A situação foi ficando insustentável, comigo levando reprimendas diariamente, já que tudo que eu fazia era “gay demais” para minha família, e quando eu finalmente levei uma surra de meu pai, uma única, eu saí, fugindo e levando o que me pertencia.

Euphemia e Fleamont Potter não pensaram duas vezes em me acolher, se tornando meus segundos pais, e eu recebia tanto amor e carinho quanto James, mas as feridas que minha família tinha feito eram profundas.

Todos os gritos, as acusações, a surra, que fechou um dos meus olhos em inchaço e fez meus dentes abrirem meu lábio de fora a fora, tudo isso ainda doía, lá no fundo. E em momentos como esse eu lamentava não ser mais amado.

— Sirius, traz copos! Mary chegou! – berrou James da sala.

À medida que nossos amigos iam chegando tudo ia ficando mais animado, e só faltava que Lily, Dorcas e Remo saíssem da faculdade e aparecessem, para que pudéssemos estar todos finalmente reunidos.

Quando Lily chegou, havia uma caixa de presente enorme em suas mãos e Remo e Dorcas ajudavam a carregar garrafas de refrigerante e outras bebidas. Enquanto James estava muito ocupado em ser beijado e abraçado pela namorada, eu me adiantei e fui ajudar a recepcionar todos.

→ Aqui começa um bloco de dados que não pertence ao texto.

(* ===== verification/Revisions.v ===== *)
(** * Published revisions ([services.py])

    The manifests that devices download: the caller policy, schedules, flow and
    prompts of a configuration and, from version 2 on, its compiled program with the
    digests of source and program; and the signed, encrypted rows they are kept in. *)
From Stdlib Require Import Ascii.
From stdpp Require Import base gmap sets strings numbers pretty sorting list.
From S2P Require Import Prelude FlowTree Schemas Validation Compiler LegacyGraph Json Crypto Documents DocumentsStore Store Drafts.

(** ** The compiled program as JSON *)

Definition dump_pc (n : nat) : json := JInt (Z.of_nat n).

Definition op_name (op : operation) : string :=
  match op with
  | OpPlay _ _ => "play_prompt"
  | OpCollect _ _ _ _ _ _ _ _ _ => "collect_digit"
  | OpSchedule _ _ _ _ => "schedule_branch"
  | OpReturn _ => "return_to_menu"
  | OpEnd => "end_call"
  | OpRecord _ _ _ _ => "record_message"
  | OpExternal _ _ _ _ _ => "external_call"
  end.

(** What [instruction.update(...)] adds. *)
Definition op_members (op : operation) : list (string * json) :=
  match op with
  | OpPlay p n => [("prompt_id", dump_option JStr p); ("next_pc", dump_pc n)]
  | OpCollect p tm ma mr brs t v l barge =>
      [("prompt_id", dump_option JStr p); ("timeout_ms", JInt tm); ("maximum_attempts", JInt ma);
       ("maximum_menu_returns", JInt mr);
       ("branches", JList (map (λ '(k, n), JObj [("digit", JStr (dtmf_str k)); ("target_pc", dump_pc n)]) brs));
       ("on_timeout_pc", dump_pc t); ("on_invalid_pc", dump_pc v); ("on_return_limit_pc", dump_pc l)]
      ++ match barge with Some b => [("allow_prompt_barge_in", JBool b)] | None => [] end
  | OpSchedule sc o c h =>
      [("schedule_id", dump_option JStr sc); ("on_open_pc", dump_pc o); ("on_closed_pc", dump_pc c);
       ("on_holiday_pc", dump_pc h)]
  | OpReturn m => [("menu_pc", dump_pc m)]
  | OpEnd => []
  | OpRecord ms k n u =>
      [("maximum_duration_ms", JInt ms); ("finish_key", dump_option JStr k); ("next_pc", dump_pc n);
       ("on_unavailable_pc", dump_pc u)]
  | OpExternal phone ms n nc sf =>
      [("phone_number", JStr phone); ("answer_timeout_ms", JInt ms); ("next_pc", dump_pc n);
       ("on_not_connected_pc", dump_pc nc); ("on_system_failure_pc", dump_pc sf)]
  end.
Definition dump_instruction (i : instruction) : json :=
  JObj ([("pc", dump_pc (ipc i)); ("block_id", JStr (iblock_id i)); ("op", JStr (op_name (iop i)))] ++ op_members (iop i)).

(** The session bound has a different name in each version. *)
Definition dump_program (p : program) : json :=
  JObj ([("version", JInt (pversion p)); ("entry_pc", dump_pc (entry_pc p))]
        ++ match session_ms p with
           | None => []
           | Some ms => [(if bool_decide (pversion p = 3)%Z then "maximum_session_ms"
                          else "maximum_automated_session_ms", JInt ms)]
           end
        ++ [("instructions", JList (map dump_instruction (instructions p)))]).

(** The document whose digest is [source_sha256]. *)
Definition source_json (ver : version) (root : option block) (r : RecordingBehavior) : json :=
  match ver with
  | V2 => dump_flow root
  | _ => JObj [("flow", dump_flow root); ("recording_behavior", dump_recording r)]
  end.

(** [_sha256] of the compilers. *)
Definition json_sha256 (document : json) : string := sha256_hexdigest (canonical_json_bytes document).

(** ** Prompts *)

Definition PROMPT_FORMAT : string := "audio/wav;codec=pcm_s16le;rate=48000;channels=2".

Definition prompt_document (p : prompt_row) : json :=
  JObj [("id", JStr (prompt_id p)); ("name", JStr (prompt_name p)); ("version", JInt (prompt_version p));
        ("content_hash", JStr (content_hash p)); ("size_bytes", JInt (size_bytes p));
        ("duration_ms", JInt (duration_ms p)); ("format", JStr PROMPT_FORMAT)].

Definition prompt_le (p q : prompt_row) : Prop := ¬ str_lt (prompt_id q) (prompt_id p).
#[global] Instance prompt_le_dec : RelDecision prompt_le.
Proof. intros p q. unfold prompt_le. apply _. Defined.
(** [sorted(prompts, key=lambda item: item.id)] *)
Definition sorted_prompts (l : list prompt_row) : list prompt_row := merge_sort prompt_le l.

(** [prompts_for_configuration_v2], [v3] and [v4]: the rows whose key is used. *)
Definition prompts_for_configuration (c : FlowDocument) (s : store) : list prompt_row :=
  let identifiers := prompt_ids (flow c) in
  if decide (identifiers = ∅) then []
  else (map_to_list (filter (λ p, p.1 ∈ identifiers) (prompts s))).*2.

(** [prompts_for_configuration] of a version 1 configuration. *)
Definition prompts_for_version_one (c : DraftConfiguration) (s : store) : list prompt_row :=
  let identifiers : gset string := filter (λ p, p ≠ "") (⋃ (node_prompt <$> nodes c)) in
  if decide (identifiers = ∅) then []
  else (map_to_list (filter (λ p, p.1 ∈ identifiers) (prompts s))).*2.

(** [{prompt.id: prompt.duration_ms for prompt in prompts}] and the like. *)
Definition prompt_table {A} (f : prompt_row → A) (l : list prompt_row) : gmap string A :=
  foldl (λ m p, <[prompt_id p := f p]> m) ∅ l.

(** ** Manifests *)

Definition rolled_back (source : option Z) : list (string * json) :=
  match source with Some i => [("rolled_back_from", JInt i)] | None => [] end.

(** [build_manifest] *)
Definition build_manifest (revision_id : Z) (c : DraftConfiguration) (prompts : list prompt_row)
    (published_at : datetime) (rolled_back_from : option Z) : json :=
  JObj ([("schema_version", JInt 1); ("revision_id", JInt revision_id);
         ("published_at", JStr (datetime_isoformat published_at)); ("caller_policy", dump_policy (legacy_policy c));
         ("schedules", JList (map dump_schedule (legacy_schedules c))); ("flow", dump_legacy_flow c);
         ("prompts", JList (map prompt_document (sorted_prompts prompts)))] ++ rolled_back rolled_back_from).

(** What the compilers return, with the digests. *)
Definition compiled_members (ver : version) (c : FlowDocument) (out : compiled) : list (string * json) :=
  [("compiler_version", JStr (compiler_version out));
   ("source_sha256", JStr (json_sha256 (source_json ver (flow c) (recording_behavior c))));
   ("program_sha256", JStr (json_sha256 (dump_program (compiled_program out))));
   ("program", dump_program (compiled_program out))].

Definition compile_configuration (ver : version) (c : FlowDocument) (prompts : list prompt_row) : result compiled :=
  match ver with
  | V2 => compile_flow (flow c)
  | V3 => compile_flow_v3 (flow c) (recording_behavior c) (prompt_table duration_ms prompts)
  | V4 => compile_flow_v4 (flow c) (recording_behavior c) (prompt_table duration_ms prompts)
  end.

Definition manifest_members (ver : version) (revision_id : Z) (c : FlowDocument) (prompts : list prompt_row)
    (published_at : datetime) (rolled_back_from : option Z) (out : compiled) : list (string * json) :=
  [("schema_version", JInt (version_number ver)); ("revision_id", JInt revision_id);
   ("published_at", JStr (datetime_isoformat published_at)); ("caller_policy", dump_policy (caller_policy c));
   ("schedules", JList (map dump_schedule (schedules c)))]
  ++ match ver with V2 => [] | _ => [("recording_behavior", dump_recording (recording_behavior c))] end
  ++ [("flow", dump_flow (flow c))] ++ compiled_members ver c out
  ++ [("prompts", JList (map prompt_document (sorted_prompts prompts)))] ++ rolled_back rolled_back_from.

Definition build_manifest_version (ver : version) (revision_id : Z) (c : FlowDocument) (prompts : list prompt_row)
    (published_at : datetime) (rolled_back_from : option Z) : result json :=
  out ← compile_configuration ver c prompts;
  Ok (JObj (manifest_members ver revision_id c prompts published_at rolled_back_from out)).
Definition build_manifest_v2 := build_manifest_version V2.
Definition build_manifest_v3 := build_manifest_version V3.
Definition build_manifest_v4 := build_manifest_version V4.

(** ** Signed rows *)

Section Revisions.
Context `{Cryptography} (key signing_key : bytes).

(** The pending row is inserted to learn its number, then completed. *)
Definition create_revision_with (schema_version : Z) (manifest : Z → result json) (r : request)
  (source : option Z) (s : store) : result (Z * store) :=
  let id := next_revision s in
  let s := with_revision id
  {| revision_schema_version := schema_version; manifest_encrypted := encrypt key (nonce r 0) (to_bytes "{}");
     manifest_sha256 := "pending-" +:+ uuid_hex r; signature_b64 := to_bytes "pending";
     source_revision_id := source; published_at := now r; published_by := actor r |} s in
  manifest ← manifest id;
  let '(digest, signature) := sign signing_key manifest in
  Ok (id, with_revision id
  {| revision_schema_version := schema_version; manifest_encrypted := seal key (nonce r 1) manifest;
     manifest_sha256 := digest; signature_b64 := signature;
     source_revision_id := source; published_at := now r; published_by := actor r |} s).

Definition create_revision (c : DraftConfiguration) (prompts : list prompt_row) (r : request)
  (source : option Z) : store → result (Z * store) :=
  create_revision_with 1 (λ id, Ok (build_manifest id c prompts (now r) source)) r source.
Definition create_revision_version (ver : version) (c : FlowDocument) (prompts : list prompt_row) (r : request)
  (source : option Z) : store → result (Z * store) :=
  create_revision_with (version_number ver) (λ id, build_manifest_version ver id c prompts (now r) source) r source.
Definition create_revision_v2 := create_revision_version V2.
Definition create_revision_v3 := create_revision_version V3.
Definition create_revision_v4 := create_revision_version V4.

Definition load_manifest (revision : revision_row) : result json := unseal key (manifest_encrypted revision).
End Revisions.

— Tragam as garrafas aqui! – pedi, pegando um engradado de cerveja das mãos de Dorcas e colocando-o no refrigerador. – Boa noite, Aluado.

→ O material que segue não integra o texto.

(* ===== verification/V4Api.v ===== *)
(** * The V4 administration interface ([v4_api.py])

    Saving, validating, publishing and rolling back V4 configurations.  A handler is a
    transaction on the database; one that raises leaves it as it was.  [zoneinfo] is
    the timezone database and [limit] the setting [revision_asset_limit_bytes]. *)
From Stdlib Require Import Ascii.
From stdpp Require Import base gmap sets strings numbers pretty list.
From S2P Require Import Prelude FlowTree Schemas Validation Compiler Simulator LegacyGraph Json Crypto Documents DocumentsStore Store Drafts Revisions.

(** ** Capabilities *)

(** The children pushed on [pending] by [_uses_prompt_barge_in]. *)
Definition barge_children (b : block) : list block :=
  match b with
  | PlayPrompt _ _ n => option_list n
  | CollectDigit _ _ _ _ _ _ brs t v l => omap id [t; v; l] ++ omap branch_root brs
  | ScheduleBranch _ _ o c h => omap id [o; c; h]
  | RecordMessage _ n u => omap id [n; u]
  | ExternalCall _ _ _ n nc sf => omap id [n; nc; sf]
  | ReturnToMenu _ | EndCall _ => []
  end.
Fixpoint barge_loop (fuel : nat) (pending : list block) : result bool :=
  match pending with
  | [] => Ok false
  | b :: rest =>
      match fuel with
      | 0 => Raise OutOfFuel
      | S fuel => if barge_in b then Ok true else barge_loop fuel (reverse (barge_children b) ++ rest)
      end
  end.
Definition uses_prompt_barge_in (c : FlowDocument) : result bool :=
  match flow c with None => Ok false | Some root => barge_loop (bsize root) [root] end.

(** [n in versions] *)
Definition py_contains (n : Z) (versions : json) : result bool :=
  match versions with
  | JList l => Ok (existsb (λ j, equals_int (Some j) n) l)
  | JObj _ => Ok false
  | _ => Raise (TypeError "argument is not iterable")
  end.
(** [value in {1, 2}] *)
Definition protocol_supported (v : option json) : result bool :=
  match v with
  | Some (JList _) | Some (JObj _) => Raise (TypeError "unhashable type")
  | _ => Ok (equals_int v 1 || equals_int v 2)
  end.
Definition is_true (v : option json) : bool := match v with Some (JBool true) => true | _ => false end.

Definition default_versions : json := JList [JInt 1; JInt 2].
(** [device.status or {}] *)
Definition device_status (d : device_row) : list (string * json) := default [] (status_document d).

Definition compatible_v4 (prompt_barge_in_required : bool) (d : device_row) : result bool :=
  let status := device_status d in
  four ← py_contains 4 (default default_versions (assoc "runtime_versions" status));
  if (four : bool) && is_true (assoc "external_call_control_capable" status)
       && is_true (assoc "conversation_recording_capable" status) then
    protocol ← protocol_supported (assoc "call_control_protocol_version" status);
    Ok (protocol && (negb prompt_barge_in_required || is_true (assoc "prompt_barge_in_capable" status)))
  else Ok false.

(** [select(Device).where(Device.revoked_at.is_(None))] *)
Definition active_devices (s : store) : list device_row :=
  filter (λ d, revoked_at d = None) (map_to_list (devices s)).*2.

(** The display names of the devices on which [compatible] fails. *)
Definition incompatible (compatible : device_row → result bool) (l : list device_row) : result (list string) :=
  checked ← mapM (λ d, ok ← compatible d; Ok (d, ok)) l;
  Ok (display_name <$> (filter (λ p, p.2 = false) checked).*1).

Fixpoint join (sep : string) (l : list string) : string :=
  match l with [] => "" | [x] => x | x :: l => x +:+ sep +:+ join sep l end.

Definition require_v4_device_capabilities (s : store) (c : FlowDocument) : result unit :=
  match active_devices s with
  | [] => Raise (HTTPException 409
            ["V4 cannot be published until at least one active device reports capability status."])
  | active =>
      required ← uses_prompt_barge_in c;
      names ← incompatible (compatible_v4 required) active;
      match names with
      | [] => Ok tt
      | _ => Raise (HTTPException 409
               ["V4 cannot be assigned until every active device reports runtime V4, " +:+
                "external-call control, conversation recording, call-control protocol 1" +:+
                (if (required : bool) then ", and prompt interruption" else "") +:+ ": " +:+ join ", " names])
      end
  end.

(** [instruction.get("op") == "record_message" for instruction in manifest["program"]["instructions"]] *)
Definition records_message (manifest : json) : result bool :=
  program ← get_member "program" manifest;
  instructions ← get_member "instructions" (default (JObj []) program);
  match default (JList []) instructions with
  | JList l => foldM (λ (found : bool) i, if found then Ok true else
                 op ← get_member "op" i; Ok (match op with Some (JStr o) => bool_decide (o = "record_message") | _ => false end))
               false l
  | JObj _ | JStr _ => Raise (AttributeError "get")
  | _ => Raise (TypeError "object is not iterable")
  end.
Definition compatible_revision (schema_version : Z) (recording_required : bool) (d : device_row) : result bool :=
  let status := device_status d in
  known ← py_contains schema_version (default default_versions (assoc "runtime_versions" status));
  Ok (known && negb (recording_required && negb (is_true (assoc "recording_capable" status)))).
Definition require_immutable_revision_capabilities (s : store) (revision : revision_row) (manifest : json) : result unit :=
  recording ← (if bool_decide (revision_schema_version revision = 3)%Z then records_message manifest else Ok false);
  names ← incompatible (compatible_revision (revision_schema_version revision) recording) (active_devices s);
  match names with
  | [] => Ok tt
  | _ => Raise (HTTPException 409 ["Rollback revision is incompatible with active devices: " +:+ join ", " names])
  end.

(** ** Handlers *)

Section Handlers.
Context `{Cryptography} (key signing_key : bytes) (zoneinfo : string → zone_lookup) (limit : Z).

Definition validation_errors (s : store) (c : FlowDocument) : result (list string) :=
  let rows := prompts_for_configuration c s in
  errors ← validate_configuration_v4 zoneinfo c (list_to_set (prompt_id <$> rows)) (prompt_table size_bytes rows) limit;
  match errors with
  | [] =>
    match compile_flow_v4 (flow c) (recording_behavior c) (prompt_table duration_ms rows) with
    | Ok _ => Ok []
    | Raise (TypeError m) | Raise (ValueError m) => Ok [m]
    | Raise e => Raise e
    end
  | _ => Ok (dict_fromkeys errors)
  end.

Definition get_draft_v4 (r : request) (s : store) : result (FlowDocument * store) :=
  let cloned :=
  '(c, s) ← initialize_v4_draft key r s s;
  Ok (c, audit (actor r) "draft.v4_cloned" "configuration" (JObj [("edit_version", JInt (edit_version c))]) s) in
  match read_draft s V4_DRAFT_ID with
  | Some _ =>
    match load_draft_v4 key s with
    | Ok c => Ok (c, s)
    | Raise (RuntimeError _) => cloned
    | Raise e => Raise e
    end
  | None => cloned
  end.

Definition put_draft_v4 (r : request) (c : FlowDocument) (s : store) : result (FlowDocument * store) :=
  match store_draft_v4 key r c s s with
  | Raise (DraftConflictError m) => Raise (HTTPException 409 [m])
  | Raise e => Raise e
  | Ok (saved, s) =>
    Ok (saved, audit (actor r) "draft.v4_updated" "configuration" (JObj [("edit_version", JInt (edit_version saved))]) s)
  end.

(** [select(Revision.id).order_by(Revision.id.desc())] *)
Definition latest_revision_id (s : store) : option Z :=
  match (map_to_list (revisions s)).*1 with [] => None | i :: l => Some (foldr Z.max i l) end.

(** [update(Device).where(Device.revoked_at.is_(None)).values(desired_revision_id=id)] *)
Definition assign_revision (id : Z) (d : device_row) : device_row :=
  match revoked_at d with
  | Some _ => d
  | None => {| display_name := display_name d; token_hash := token_hash d; app_version := app_version d;
               helper_version := helper_version d; status_document := status_document d; desired_revision_id := Some id;
               active_revision_id := active_revision_id d; last_seen_at := last_seen_at d; enrolled_at := enrolled_at d;
               revoked_at := None |}
  end.

(** [PublishDraftRequestV4] *)
Record publish_request := { reviewed_edit_version : Z; base_revision_id : option Z }.

Definition check_review (body : option publish_request) (c : FlowDocument) (s : store) : result unit :=
  match body with
  | None => Ok tt
  | Some body =>
    if decide (edit_version c ≠ reviewed_edit_version body)
    then Raise (HTTPException 409 ["The draft changed after review. Review the current draft before publishing."])
    else if decide (latest_revision_id s ≠ base_revision_id body)
    then Raise (HTTPException 409 ["The published revision changed after review. Review the draft again."])
    else Ok tt
  end.

(** [configuration or load_draft_v4(...)]; a model is true. *)
Definition validate_draft_v4 (c : option FlowDocument) (s : store) : result (bool * list string) :=
    candidate ← match c with Some c => Ok c | None => load_draft_v4 key s end;
    errors ← validation_errors s candidate;
    Ok (bool_decide (errors = []), errors).

(** [{"status": "invalid", "trace": [], "message": " ".join(errors)}] *)
Definition invalid_result (errors : list string) : sim_result :=
    {| status := invalid; trace := []; message := join " " errors; awaiting_block_id := None; available := [] |}.
Definition simulate_draft_v4 (c : FlowDocument) (events : list string) (s : store) : result sim_result :=
    errors ← validation_errors s c;
    Ok (match errors with [] => simulate_v4 (flow c) events | _ => invalid_result errors end).

Definition reject_errors (code : Z) (errors : list string) : result unit :=
  match errors with [] => Ok tt | _ => Raise (HTTPException code errors) end.

Definition revision_name (id : Z) : string := "revision:" +:+ pretty id.

(** The handler takes no lock: its checks read the database [seen] by its transaction, and the
    revision is added to [s], the database when it commits. *)
Definition publish_draft_v4_seen (r : request) (body : option publish_request) (seen s : store) : result (Z * store) :=
  configuration ← load_draft_v4 key seen;
  _ ← check_review body configuration seen;
  errors ← validation_errors seen configuration;
  _ ← reject_errors 422 errors;
  _ ← require_v4_device_capabilities seen configuration;
  '(id, s) ← create_revision_v4 key signing_key configuration (prompts_for_configuration configuration seen) r None s;
  let s := with_devices (assign_revision id) s in
  Ok (id, audit (actor r) "revision.v4_published" (revision_name id) (JObj []) s).
Definition publish_draft_v4 (r : request) (body : option publish_request) (s : store) : result (Z * store) :=
  publish_draft_v4_seen r body s s.

(** The configuration of a V4 manifest under the draft's version. *)
Definition manifest_configuration (manifest : json) (version : Z) : result FlowDocument :=
  policy ← get_item "caller_policy" manifest;
  scheds ← get_item "schedules" manifest;
  recording ← get_item "recording_behavior" manifest;
  root ← get_item "flow" manifest;
  load_document V4 (JObj [("schema_version", JInt 4); ("edit_version", JInt version); ("caller_policy", policy);
                        ("schedules", scheds); ("recording_behavior", recording); ("flow", root)]).

Definition rollback_v4_revision (r : request) (revision_id : Z) (s : store) : result (Z * store) :=
  source ← of_option (HTTPException 404 ["Revision not found"]) (revisions s !! revision_id);
  if decide (revision_schema_version source ≠ 4%Z)
  then Raise (HTTPException 409 ["Use activate-rollback for an immutable V1/V2/V3 revision."])
  else
  manifest ← load_manifest key source;
  current ← load_draft_v4 key s;
  configuration ← manifest_configuration manifest (edit_version current);
  errors ← validation_errors s configuration;
  _ ← reject_errors 409 errors;
  _ ← require_v4_device_capabilities s configuration;
  '(id, s) ← create_revision_v4 key signing_key configuration (prompts_for_configuration configuration s) r
               (Some revision_id) s;
  '(_, s) ← store_draft_v4 key {| now := now r; nonce := λ n, nonce r (n + 2); uuid_hex := uuid_hex r; actor := actor r |}
              configuration s s;
  let s := with_devices (assign_revision id) s in
  Ok (id, audit (actor r) "revision.rollback_published" (revision_name id)
            (JObj [("source_revision_id", JInt revision_id)]) s).

Definition activate_immutable_revision (r : request) (revision_id : Z) (s : store) : result (Z * store) :=
  source ← of_option (HTTPException 404 ["Revision not found"]) (revisions s !! revision_id);
  if decide (¬ (revision_schema_version source ∈ [1; 2; 3]%Z))
  then Raise (HTTPException 409 ["Only immutable V1/V2/V3 rollback uses this endpoint."])
  else
  manifest ← load_manifest key source;
  _ ← require_immutable_revision_capabilities s source manifest;
  let affected := length (active_devices s) in
  let s := with_devices (assign_revision revision_id) s in
  Ok (revision_id, audit (actor r) "revision.legacy_rollback_activated" (revision_name revision_id)
        (JObj [("schema_version", JInt (revision_schema_version source)); ("affected_devices", JInt (Z.of_nat affected))]) s).

(** [RevisionDetail] of [revision_detail_v4]: version, flow and the legacy flag. *)
Definition revision_detail_v4 (revision_id : Z) (s : store) : result (Z * option json * bool) :=
  revision ← of_option (HTTPException 404 ["Revision not found"]) (revisions s !! revision_id);
  manifest ← load_manifest key revision;
  root ← get_member "flow" manifest;
  Ok (revision_schema_version revision, root, bool_decide (revision_schema_version revision ≠ 4%Z)).
End Handlers.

Ele me deu um selinho e então nos juntamos a nossos amigos, bebendo cerveja e comendo os canapés deliciosos que a mãe de James fizera.

— Eu estou muito estressada, só preciso que esse trimestre acabe de uma vez! – gemeu Lily, deitando a cabeça no ombro de James. – Meu portfólio ainda está, tipo, na metade, e eu estou muito enrolada para acabar tudo até segunda de tarde.

Dorcas começou a comentar seu processo criativo e eu desviei minha atenção para fazer alguns cafunés em Remo, que estava calado e meio abatido. Seus olhos estavam fundos e com olheiras marcadas, e a expressão dele era uma mescla de preocupação e cansaço.

— Você parece acabado... não está pegando pesado demais? É só uma nota, Rem. – perguntei baixinho.

— Está quase acabando, semana que vem entramos nas férias de primavera e vou descansar.

— Mas tem outra coisa preocupando você, não tem? Eu conheço você, Lupin.

— Deixa isso para lá, Sirius... me conta da reunião com o produtor musical, como foi? – disse ele, desviando o assunto e dando um sorrisinho desanimado, aprumando a postura no sofá.

Eu estava incomodado que ele não falasse o que vinha acontecendo, principalmente porque não tínhamos nos visto desde sábado e eu sentia como se estivéssemos distantes, mas se Remo não queria falar, eu não insistiria.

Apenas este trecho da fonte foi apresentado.